Was überzeugt an der Deutschland-Rente? Es soll ein einfaches, vor allem aber kostengünstiges Standardprodukt für Jedermann sein. Das Kapital soll zum Selbstkostenpreis ohne Gewinninteressen verwaltet werden. Jeder Euro, der nicht in Kosten verschwindet, bedeutet aus Verbrauchersicht Rendite. Je besser die Rendite, desto besser die Altersvorsorge. Charme hat daneben der Aspekt, Verbraucher ein wenig anzustupsen: Hierzu ist ein „Opt-out“ vorgesehen. Verbraucher sollen über ihren Arbeitgeber automatisch in die Deutschland-Rente einzahlen, können aber aktiv widersprechen. Das Opt-out-Modell ist nicht nur als sanfter Zwang zu verstehen, sondern erspart vor allem Vertriebsprovisionen. Denn ein Vertrieb ist nicht nötig. Schließlich ist für die Anlage ein breit gestreutes Wertpapierportfolio vorgesehen. Garantien soll es keine geben – aus gutem Grund. Garantien bieten nur eine Scheinsicherheit. Bei genauerer Betrachtung sind sie vielmehr Gift für den langfristigen Vermögensaufbau.
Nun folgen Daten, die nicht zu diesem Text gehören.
Lemma iteration_recorder m (evs : list event) m' evs' :
  iteration m evs = Ok (m', evs') →
  ∃ line m1 d,
    pop_line m = Ok (line, m1) ∧ traversing_diff m1 = Ok d ∧
    m' = retire (advance line m1) ∧
    evs' = evs ++ [Event (if _is_added line then None else Some (base_ln m))
                         (if _is_removed line then None else Some (head_ln m))
                         line d].
Proof.
  unfold iteration. intros E. inv_bind E as [line m1] Hpop.
  inv_bind E as v Hv. injection E as <- <-.
  unfold visit in Hv. inv_bind Hv as d Hd.
  destruct (pop_line_pointers _ _ _ Hpop) as [Eb Eh].
  exists line, m1, d. repeat split; try done.
  unfold call, recorder in Hv. injection Hv as <-. by rewrite Eb, Eh.
Qed.

Lemma advance_pointers line m :
  base_ln (advance line m) = base_ln m + (if _is_added line then 0 else 1) ∧
  head_ln (advance line m) =
    head_ln m + (if _is_added line then 1 else if _is_removed line then 0 else 1).
Proof.
  unfold advance. destruct (_is_added line); simpl; [lia|].
  destruct (_is_removed line); simpl; lia.
Qed.

Lemma iteration_classified m (evs : list event) m' evs' :
  iteration m evs = Ok (m', evs') →
  ∃ e, evs' = evs ++ [e] ∧
    classified (base_ln m) (head_ln m) [e] (base_ln m') (head_ln m').
Proof.
  intros E. apply iteration_recorder in E as (line & m1 & d & Hpop & _ & -> & ->).
  destruct (pop_line_pointers _ _ _ Hpop) as [Eb Eh].
  destruct (retire_pointers (advance line m1)) as [-> ->].
  destruct (advance_pointers line m1) as [-> ->]. rewrite Eb, Eh.
  eexists; split; [done|].
  destruct (_is_added line) eqn:Ha.
  - rewrite Z.add_0_r. apply classified_added; simpl; try done.
    + by apply first_char_is_spec.
    + by rewrite (added_not_removed _ Ha).
    + constructor.
  - destruct (_is_removed line) eqn:Hr.
    + rewrite Z.add_0_r. apply classified_removed; simpl; try done.
      * by apply first_char_is_spec.
      * constructor.
    + apply classified_unchanged; simpl; try done.
      * by apply first_char_is_false.
      * by apply first_char_is_false.
      * constructor.
Qed.

Lemma classified_cons b h e b1 h1 evs b' h' :
  classified b h [e] b1 h1 → classified b1 h1 evs b' h' →
  classified b h (e :: evs) b' h'.
Proof.
  intros H1 H2. inversion H1; subst;
    match goal with X : classified _ _ [] _ _ |- _ => inversion X; subst end.
  - by apply classified_removed.
  - by apply classified_added.
  - by apply classified_unchanged.
Qed.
Sie kosten eine Menge Geld, wie die Frankfurt School of Finance in ihrer Studie Garantiekosten in der Altersvorsorge kalkuliert hat und sie werden stark durch Inflation entwertet.

Auch wenn bislang nicht alle Details der Deutschland-Rente geklärt sind, verdient der Vorschlag Anerkennung und Unterstützung. Der Impuls, ganz neu und ohne Schranken über eine funktionierende Altersvorsorge nachzudenken, war überfällig. Es sollte jetzt nicht länger über das x-te Reförmchen, sondern über eine grundlegende Neuausrichtung nachgedacht werden. Die Umsetzung wird eine der großen Aufgaben der nächsten Bundesregierung sein. Eine intensive Debatte muss schon jetzt beginnen.